Task inputs -
(* ===== verification/KdaUtils.v ===== *)
(** * Asset identifiers and storage keys

    [core/process/kda/kdautils/utils.go] and the key prefixes of
    [kapps/consts.go]: the validity rules of tickers, names and supplies, and
    the keys under which the applications store assets, proposals, offerings
    and market orders. *)

From S2P Require Import Prelude Common Strconv Tools.
From Stdlib Require Import Ascii String.
Local Open Scope Z_scope.

Definition KLVIdentifier : string := "KLV".
Definition KFIIdentifier : string := "KFI".

Definition Sp : string := "/".
Definition sep : ascii := "/"%char.
Definition KDAPrefix : string := "KDA".
Definition ProposalPrefix : string := "PROP".
Definition ProposalVotesPrefix : string := "PROPVOTES".
Definition ITOPrefix : string := "ITO".
Definition ITOWhitelistPrefix : string := "ITOWL".
Definition MarketOrderPrefix : string := "MKT".
Definition MarketplacePrefix : string := "MKTPLACE".

Definition MinLengthForAssetTicker : Z := 3.
Definition MaxLengthForAssetTicker : Z := 10.
Definition MinLengthForAssetName : Z := 1.
Definition MaxLengthForAssetName : Z := 32.
Definition TickerSeparatorByte : ascii := "-"%char.
Definition TickerRandomSequenceLength : Z := 4.

(** ** Validity rules *)

Definition in_range (lo hi : ascii) (c : ascii) : bool :=
  (ascii_Z lo <=? ascii_Z c) && (ascii_Z c <=? ascii_Z hi).
Definition isBigCharacter (c : ascii) : bool := in_range "A" "Z" c.
Definition isSmallCharacter (c : ascii) : bool := in_range "a" "z" c.
Definition isNumber (c : ascii) : bool := in_range "0" "9" c.

Fixpoint string_forallb (f : ascii -> bool) (s : string) : bool :=
  match s with
  | EmptyString => true
  | String c s' => f c && string_forallb f s'
  end.

Definition IsTickerValid (t : string) : bool :=
  if (slen t <? MinLengthForAssetTicker) || (MaxLengthForAssetTicker <? slen t)
     || str_eqb t KLVIdentifier || str_eqb t KFIIdentifier
  then false
  else string_forallb (fun c => isBigCharacter c || isNumber c) t.

Definition IsAssetNameHumanReadableOld (n : string) : bool :=
  if (slen n <? MinLengthForAssetName) || (MaxLengthForAssetName <? slen n) then false
  else string_forallb (fun c => isSmallCharacter c || isBigCharacter c || isNumber c
                                || bool_decide (c = " "%char)) n.

Definition IsAssetNameHumanReadable (n : string) : bool :=
  if (slen n <? MinLengthForAssetName) || (MaxLengthForAssetName <? slen n) then false
  else string_forallb (fun c => isSmallCharacter c || isBigCharacter c || isNumber c) n.

Definition IsSupplyValid (mintable : bool) (initSupply circSupply maxSupply : Z) : bool :=
  if (initSupply <? 0) || (circSupply <? 0) || (maxSupply <? 0) then false
  else if negb mintable then (initSupply =? circSupply) && (initSupply =? maxSupply)
  else (initSupply =? circSupply) && ((maxSupply =? 0) || (initSupply <=? maxSupply)).

Definition IsNFTContractValid (initSupply precision : Z) : bool :=
  if negb (initSupply =? 0) then false
  else if negb (precision =? 0) then false
  else true.

(** ** Identifiers derived from a hash

    [hash] is the configured [hashing.Hasher]. *)

(** [binary.BigEndian.PutUint64]. *)
Fixpoint be_aux (n : nat) (u : Z) (acc : string) : string :=
  match n with
  | O => acc
  | S n' => be_aux n' (Z.shiftr u 8) (String (byte_of u) acc)
  end.
Definition be_bytes (n : Z) : string := be_aux 8 (wrap_u64 n) EmptyString.

Definition ToBucketID (hash : string -> string) (randSeed sender assetID : string)
    (nonce contractIndex amount : Z) : string :=
  hash (randSeed +:+ sender +:+ assetID
        +:+ EncodeToString (be_bytes nonce)
        +:+ EncodeToString (be_bytes contractIndex)
        +:+ EncodeToString (be_bytes (SafeI64ToU64 amount))).

Definition ToMarketID (hash : string -> string) (randSeed sender : string)
    (nonce contractIndex : Z) (marketKeyLength : nat) : string :=
  String.substring 0 marketKeyLength
    (hash (randSeed +:+ sender +:+ EncodeToString (be_bytes nonce)
           +:+ EncodeToString (be_bytes contractIndex))).

(** ** Storage keys *)

(** The nonce of a collection item; the empty nonce and "0" name the asset itself. *)
Definition has_nonce (nonce : string) : bool :=
  (0 <? slen nonce) && negb (str_eqb nonce "0").

Definition ToKDAKeyWithouPrefix (kdaID nonce : string) : string :=
  if has_nonce nonce then kdaID +:+ Sp +:+ nonce else kdaID.

Definition ToKDAKey (kdaID nonce : string) : string :=
  let key := KDAPrefix +:+ Sp +:+ kdaID in
  if has_nonce nonce then key +:+ Sp +:+ nonce else key.

Definition ToProposalKey (proposalID : Z) : string :=
  ProposalPrefix +:+ Sp +:+ FormatUint proposalID.
Definition ToAccountProposalVotesKey (hexAddress : string) : string :=
  ProposalVotesPrefix +:+ Sp +:+ hexAddress.
Definition ProposalControllerKey : string := ToProposalKey 0.
Definition ProposalPreForkVotesKey : string := "PROPPREFORK".
Definition ToITOKey (kdaID : string) : string := ITOPrefix +:+ Sp +:+ kdaID.
Definition ToITOWhitelistKey (kdaID hexAddress : string) : string :=
  ITOWhitelistPrefix +:+ Sp +:+ kdaID +:+ Sp +:+ hexAddress.
Definition ToMarketOrderKey (orderID : string) : string := MarketOrderPrefix +:+ Sp +:+ orderID.
Definition ToMarketplaceKey (marketplaceID : string) : string :=
  MarketplacePrefix +:+ Sp +:+ marketplaceID.

(** ** Parsing a key back *)

Inductive KDAType : Type := Fungible | NonFungible.

(** [b36] says whether a string decodes as base 36 (package go-base36). *)
Definition ExtractAssetIDAndNonce (b36 : string -> bool) (key : string)
  : res error (string * Z * KDAType) :=
  if slen key =? 0 then Ok (KLVIdentifier, 0, Fungible)
  else if str_eqb key KLVIdentifier || str_eqb key KFIIdentifier then Ok (key, 0, Fungible)
  else
    let keySplit := split_at sep key in
    let head := default EmptyString (keySplit !! 0%nat) in
    '(nonce, tokenType) ←
      match keySplit !! 1%nat with
      | Some part => n ← ParseUint part; Ok (n, NonFungible)
      | None => Ok (0, Fungible)
      end;
    match split_at TickerSeparatorByte head with
    | [ticker; rand] =>
        if (slen ticker <? MinLengthForAssetTicker) || (MaxLengthForAssetTicker <? slen ticker)
        then Err ErrInvalidTickerLength
        else if negb (slen rand =? TickerRandomSequenceLength) then Err ErrInvalidTickerRandom
        else if negb (b36 rand) then Err ErrInvalidTickerEncoding
        else Ok (head, nonce, tokenType)
    | _ => Err ErrInvalidTicker
    end.

(** ** Lemmas *)

Lemma in_range_not_sep lo hi c x :
  (ascii_Z x < ascii_Z lo) \/ (ascii_Z hi < ascii_Z x) ->
  in_range lo hi c = true -> c <> x.
Proof. unfold in_range. intros H Hc ->. lia. Qed.

(** A valid ticker contains neither the key separator nor the ticker separator. *)
Lemma ticker_chars_no_sep t :
  string_forallb (fun c => isBigCharacter c || isNumber c) t = true ->
  occurs sep t = false /\ occurs TickerSeparatorByte t = false.
Proof.
  induction t as [|c t IH]; cbn; [done|].
  intros [Hc Ht]%andb_true_iff. destruct (IH Ht) as [-> ->].
  rewrite !orb_false_r. apply orb_true_iff in Hc.
  assert (c <> sep /\ c <> TickerSeparatorByte) as [H1 H2].
  { unfold isBigCharacter, isNumber in Hc. destruct Hc as [Hc|Hc];
      split; (eapply in_range_not_sep; [|exact Hc]; vm_compute; auto). }
  split; by apply bool_decide_eq_false_2.
Qed.

(** Decimal text contains no separator. *)
Lemma dec_no_sep n : 0 <= n -> occurs sep (FormatUint n) = false.
Proof. by apply FormatUint_no_char. Qed.

Lemma has_nonce_spec n : has_nonce n = false <-> n = EmptyString \/ n = "0".
Proof.
  unfold has_nonce, slen, str_eqb. destruct n as [|c s]; cbn.
  - split; auto.
  - destruct (Z.ltb_spec 0 (Z.of_nat (S (String.length s)))); [|lia]. cbn.
    rewrite negb_false_iff, bool_decide_eq_true. split; [by right|intros [?|?]; done].
Qed.

Lemma not_sep_split a b b' :
  occurs sep a = false -> occurs sep b = false -> a = b +:+ String sep b' -> False.
Proof.
  intros Ha Hb ->. rewrite occurs_app in Ha. cbn in Ha.
  rewrite bool_decide_eq_true_2 in Ha by done. rewrite orb_true_r in Ha. done.
Qed.

(** The key of an asset, without the constant prefix, determines the asset and
    the collection nonce. *)
Lemma kda_suffix_inj a b n m :
  occurs sep a = false -> occurs sep b = false ->
  ToKDAKeyWithouPrefix a n = ToKDAKeyWithouPrefix b m ->
  a = b /\ (has_nonce n = has_nonce m) /\ (has_nonce n = true -> n = m).
Proof.
  intros Ha Hb. unfold ToKDAKeyWithouPrefix, Sp.
  destruct (has_nonce n) eqn:En, (has_nonce m) eqn:Em; intros E.
  - destruct (sep_app_inj sep a n b m Ha Hb E) as [-> ->]. auto.
  - exfalso. exact (not_sep_split b a n Hb Ha (eq_sym E)).
  - exfalso. exact (not_sep_split a b m Ha Hb E).
  - done.
Qed.

Lemma ToKDAKey_prefix a n : ToKDAKey a n = KDAPrefix +:+ Sp +:+ ToKDAKeyWithouPrefix a n.
Proof.
  unfold ToKDAKey, ToKDAKeyWithouPrefix. destruct (has_nonce n); [|done].
  by rewrite <- !string_app_assoc.
Qed.

(** ** Properties *)

(** Two storage keys of the KDA application coincide only for the same
    asset and the same collection item, for asset identifiers without a key
    separator (every ticker-random identifier is one): distinct assets and
    distinct NFTs never share a trie slot. *)
Theorem kda_key_injective (a b n m : string) :
  occurs sep a = false -> occurs sep b = false ->
  ToKDAKey a n = ToKDAKey b m <->
  (a = b /\ has_nonce n = has_nonce m /\ (has_nonce n = true -> n = m)).
Proof.
  intros Ha Hb. rewrite !ToKDAKey_prefix. split.
  - intros E%string_app_inj_l%string_app_inj_l. by apply kda_suffix_inj.
  - intros (-> & E & H). unfold ToKDAKeyWithouPrefix. rewrite <- E.
    destruct (has_nonce n); [by rewrite H|done].
Qed.

Lemma kda_key_injective_witness : ToKDAKey "DVK-34ZH" "7" <> ToKDAKey "DVK-34ZH" "8".
Proof.
  intros E. apply (kda_key_injective "DVK-34ZH" "DVK-34ZH" "7" "8") in E;
    [|reflexivity|reflexivity].
  destruct E as (_ & _ & E). discriminate (E eq_refl).
Defined.

(** The identifier printed for item [n] of a collection, ticker-random/n,
    is parsed back into the same collection and the same nonce, for every valid
    ticker, every random part of the expected length that base 36 accepts and
    every positive [uint64] nonce. *)
Theorem extract_asset_id_roundtrip (b36 : string -> bool) (ticker rand : string) (n : Z) :
  IsTickerValid ticker = true ->
  slen rand = TickerRandomSequenceLength -> b36 rand = true ->
  occurs sep rand = false -> occurs TickerSeparatorByte rand = false ->
  is_u64 n -> 0 < n ->
  ExtractAssetIDAndNonce b36
    (ToKDAKeyWithouPrefix (ticker +:+ String TickerSeparatorByte rand) (FormatUint n)) =
  Ok (ticker +:+ String TickerSeparatorByte rand, n, NonFungible).
Proof.
  intros Ht Hlen H36 Hr1 Hr2 Hn Hpos.
  unfold IsTickerValid in Ht.
  destruct (_ || str_eqb ticker KFIIdentifier) eqn:Hg; [done|].
  apply ticker_chars_no_sep in Ht as [Ht1 Ht2].
  repeat (apply orb_false_iff in Hg; destruct Hg as [Hg ?]).
  set (id := ticker +:+ String TickerSeparatorByte rand).
  assert (occurs sep id = false) as Hid.
  { unfold id. rewrite occurs_app, Ht1. cbn. rewrite Hr1.
    rewrite bool_decide_eq_false_2 by (intros E; discriminate E). done. }
  assert (has_nonce (FormatUint n) = true) as Hnn.
  { destruct (has_nonce (FormatUint n)) eqn:E; [done|].
    apply has_nonce_spec in E. pose proof (ParseUint_FormatUint n Hn) as P.
    destruct E as [E|E]; rewrite E in P; vm_compute in P; [done|]. injection P. lia. }
  unfold ToKDAKeyWithouPrefix. rewrite Hnn.
  set (key := id +:+ Sp +:+ FormatUint n).
  assert (occurs sep key = true) as Hsep.
  { unfold key. rewrite occurs_app, Hid. unfold Sp. rewrite occurs_app. done. }
  unfold ExtractAssetIDAndNonce.
  destruct (Z.eqb_spec (slen key) 0) as [E|_].
  { exfalso. unfold slen in E. destruct key; [discriminate Hsep|cbn in E; lia]. }
  assert (str_eqb key KLVIdentifier || str_eqb key KFIIdentifier = false) as ->.
  { apply orb_false_iff. split; apply bool_decide_eq_false_2; intros E; rewrite E in Hsep;
      discriminate Hsep. }
  assert (split_at sep key = id :: split_at sep (FormatUint n)) as ->.
  { unfold key, Sp. by apply (split_at_app sep id (FormatUint n)). }
  assert (occurs sep (FormatUint n) = false) as Hd.
  { apply dec_no_sep; lia. }
  rewrite (split_at_none sep (FormatUint n)) by done. cbn -[slen split_at ParseUint FormatUint].
  rewrite ParseUint_FormatUint by done. cbn -[slen split_at FormatUint].
  unfold id at 1. rewrite split_at_app, split_at_none by done.
  rewrite Hlen, H36. rewrite Z.eqb_refl. cbn -[slen].
  repeat match goal with H : _ = false |- _ => rewrite H end. done.
Qed.

Lemma extract_asset_id_roundtrip_witness :
  ExtractAssetIDAndNonce (fun _ => true) (ToKDAKeyWithouPrefix "DVK-34ZH" (FormatUint 41)) =
  Ok ("DVK-34ZH", 41, NonFungible).
Proof.
  apply (extract_asset_id_roundtrip (fun _ => true) "DVK" "34ZH" 41); try reflexivity.
  split; vm_compute; discriminate.
Defined.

Instructions for the task - Copy out every line of the records that the string "Import" appears in.

Solution for this exercise -
From S2P Require Import Prelude Common Strconv Tools.
From Stdlib Require Import Ascii String.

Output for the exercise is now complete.